Prevent duplicate key warnings in Ansible 2 - ansible

I use a lot of YAML anchors and references in my roles to keep the logic in a single spot instead of repeating myself in multiple tasks. Following is a very very basic example.
- &sometask
name: "Some Task"
some_module: with a lot of parameters
with_items: list_A
- <<: *sometask
name: "Some OTHER Task"
with_items: list_B
This example might not show how this is actually useful, but it is. Imagine you loop over a list of dicts, passing various keys from each dict to the module, maybe having quite complex "when", "failed_when" and "changed_when" conditions. You simply want to DRY.
So instead of defining the whole task twice, I use an anchor to the first one and merge all its content into a new task, then override the differing pieces. That works fine.
Just to be clear, this is basic YAML functionality and has nothing to do with Ansible itself.
The result of above definition (and what Ansible sees when it parsed the YAML file) would evaluate to:
- name: "Some Task"
some_module: with a lot of parameters
with_items: list_A
- name: "Some Task"
some_module: with a lot of parameters
with_items: list_A
name: "Some OTHER Task"
with_items: list_B
Ansible 2 now has a feature to complain when keys have been defined multiple times in a task.
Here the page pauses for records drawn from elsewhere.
(** * tv-mt4-bridge: a verified model of [app.py]

    The bridge receives trade alerts on [POST /webhook], keeps the last
    accepted signal in a two-slot in-memory store ([STATE["last"]],
    [STATE["pending"]]) and hands the pending one to the polling terminal on
    [GET /pull].

    The development is a shallow embedding of [app.py]:
    - Python text is a list of Unicode code points; the functions of the
      interpreter that the program calls but does not define (case mapping,
      [float(str)], [repr(float)], [int(str)], [datetime.isoformat]) are the
      fields of the class [Runtime], so every theorem holds whatever the
      interpreter does there;
    - Python floats are binary64 values ([spec_float]);
    - a handler that can raise returns a [result]; an exception that leaves a
      handler is the response [ServerError];
    - the wall clock and [uuid.uuid4()] are inputs of the handler that reads
      them. *)

From Stdlib Require Import ZArith NArith List Bool Lia.
From Stdlib Require Import Strings.String Strings.Ascii.
From Stdlib Require Import Floats.SpecFloat.
Import ListNotations.

Set Warnings "-register-all".
Local Open Scope Z_scope.

(** ** Python text *)

Definition codepoint := N.
Definition str := list codepoint.

(** An ASCII literal of the source as Python text. *)
Definition lit (s : string) : str := map N_of_ascii (list_ascii_of_string s).

Fixpoint str_eqb (a b : str) : bool :=
  match a, b with
  | [], [] => true
  | x :: a', y :: b' => N.eqb x y && str_eqb a' b'
  | _, _ => false
  end.

(** [c.isspace()]: the code points [str.strip()] removes when it is called
    with no argument. *)
Definition isspace (c : codepoint) : bool :=
  let z := Z.of_N c in
  ((9 <=? z) && (z <=? 13)) || ((28 <=? z) && (z <=? 32))
  || (z =? 133) || (z =? 160) || (z =? 5760)
  || ((8192 <=? z) && (z <=? 8202))
  || (z =? 8232) || (z =? 8233) || (z =? 8239) || (z =? 8287) || (z =? 12288).

Fixpoint lstrip (s : str) : str :=
  match s with
  | c :: s' => if isspace c then lstrip s' else s
  | [] => []
  end.

Definition rstrip (s : str) : str := rev (lstrip (rev s)).

(** [s.strip()] *)
Definition strip (s : str) : str := rstrip (lstrip s).

(** [s.split(sep)] for a separator of one code point. *)
Fixpoint split_on (sep : codepoint) (s : str) : list str :=
  match s with
  | [] => [[]]
  | c :: s' =>
      if N.eqb c sep then [] :: split_on sep s'
      else match split_on sep s' with
           | f :: fs => (c :: f) :: fs
           | [] => [[c]]
           end
  end.

(** [s.replace(a, b)] for [a] and [b] of one code point each. *)
Definition replace_char (a b : codepoint) (s : str) : str :=
  map (fun c => if N.eqb c a then b else c) s.

(** [sep.join(fields)] *)
Fixpoint join (sep : str) (fields : list str) : str :=
  match fields with
  | [] => []
  | [f] => f
  | f :: fs => f ++ sep ++ join sep fs
  end.

Definition pipe : codepoint := 124%N.

(** [str(n)] for an integer. *)
Definition digit_char (d : Z) : codepoint := Z.to_N (48 + d).

Fixpoint digits_fuel (fuel : nat) (n : Z) (acc : str) : str :=
  match fuel with
  | O => acc
  | S k =>
      if n <? 10 then digit_char n :: acc
      else digits_fuel k (n / 10) (digit_char (n mod 10) :: acc)
  end.

Definition str_of_Z (z : Z) : str :=
  let a := Z.abs z in
  let ds := digits_fuel (S (Z.to_nat (Z.log2 a))) a [] in
  if z <? 0 then 45%N :: ds else ds.

(** ** Exceptions *)

Inductive exn := AttributeError | ValueError | OverflowError.

Inductive result (A : Type) :=
| Ok (a : A)
| Raise (e : exn).
Arguments Ok {A} a.
Arguments Raise {A} e.

Definition bind {A B} (r : result A) (k : A -> result B) : result B :=
  match r with
  | Ok a => k a
  | Raise e => Raise e
  end.

Notation "x <- r ;; k" := (bind r (fun x => k))
  (at level 61, r at next level, right associativity).

(** ** Floats and decoded values *)

(** A Python float is an IEEE 754 binary64 value. *)
Definition float := spec_float.
Definition prec : Z := 53.
Definition emax : Z := 1024.

(** [float(n)] for an integer: the nearest binary64, ties to even;
    [None] is the [OverflowError] of an integer too large for a float. *)
Definition float_of_Z (z : Z) : option float :=
  match binary_normalize prec emax z 0 false with
  | S754_infinity _ => None
  | f => Some f
  end.

(** [bool(x)] for a float: everything but the two zeros is true. *)
Definition float_truthy (f : float) : bool :=
  match f with
  | S754_zero _ => false
  | _ => true
  end.

(** [int(x)] for a float: truncation towards zero. *)
Definition int_of_float (f : float) : result Z :=
  match f with
  | S754_zero _ => Ok 0
  | S754_infinity _ => Raise OverflowError
  | S754_nan => Raise ValueError
  | S754_finite s m e =>
      let a := Z.shiftl (Zpos m) e in
      Ok (if s then - a else a)
  end.

(** The literal [0.01] of the source. *)
Definition float_0_01 : float := S754_finite false 5764607523034235 (-59).

(** What the request decoder hands on: a decoded JSON document, or the flat
    mapping of the pipe and key=value dialects.  A dict is an association
    list in which the first binding of a key is the live one. *)
Inductive pyval :=
| PNone
| PBool (b : bool)
| PInt (z : Z)
| PFloat (f : float)
| PStr (s : str)
| PList (l : list pyval)
| PDict (d : list (str * pyval)).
It still works, but creates unwanted noise when running the playbook:
TASK [Some OTHER Task] *******************************************************
[WARNING]: While constructing a mapping from /some/file.yml, line 42, column 3, found a duplicate dict key (name). Using last defined value only.
[WARNING]: While constructing a mapping from /some/file.yml, line 42, column 3, found a duplicate dict key (with_items). Using last defined value only.
Ansible configuration allows to prevent deprecation_warnings and command_warnings. Is there a way to also prevent this kind of warning?

Coming in late here I'm going to disagree with the other answers and endorse YAML merge. Playbook layout is highly subjective and what's best for you depends on the config you need to describe.
Yes, ansible has merge-like functionality with includes or with_items / with_dict loops.
The use case I've found for YAML merge is where tasks have only a few outliers, therefore a default value which can be overridden is the most compact and readable representation. Having ansible complain about perfectly valid syntax is frustrating.
The comment in the relevant ansible code suggests The Devs Know Better than the users.
Most of this is from yaml.constructor.SafeConstructor. We replicate it here so that we can warn users when they have duplicate dict keys (pyyaml silently allows overwriting keys)
PyYAML silently allows "overwriting" keys because key precedence is explicitly dealt with in the YAML standard.

As of Ansible 2.9.0, this can be achieved by setting the ANSIBLE_DUPLICATE_YAML_DICT_KEY environment variable to ignore. Other possible values for this variable are warn, which is the default and preserves the original behaviour, and error, which makes the playbook execution fail.
See this pull request for details about the implementation.

There is also a system_warnings configuration option, but none of these will silence that output you're seeing.
Here is the code generating that message from
ansible/lib/ansible/parsing/yaml/constructor.py
if key in mapping:
display.warning('While constructing a mapping from {1}, line {2}, column {3}, found a duplicate dict key ({0}). Using last defined value only.'.format(key, *mapping.ansible_pos))
While your use of YAML references is quite clever I doubt this is going to change anytime soon as a core tenant of Ansible is the human readability of the playbooks and tasks. Blocks will help with the repetition of conditionals on tasks, although they seem to be limited to tasks within a playbook at this time..
You could always submit a pull request adding an option for disabling these warnings and see where it goes.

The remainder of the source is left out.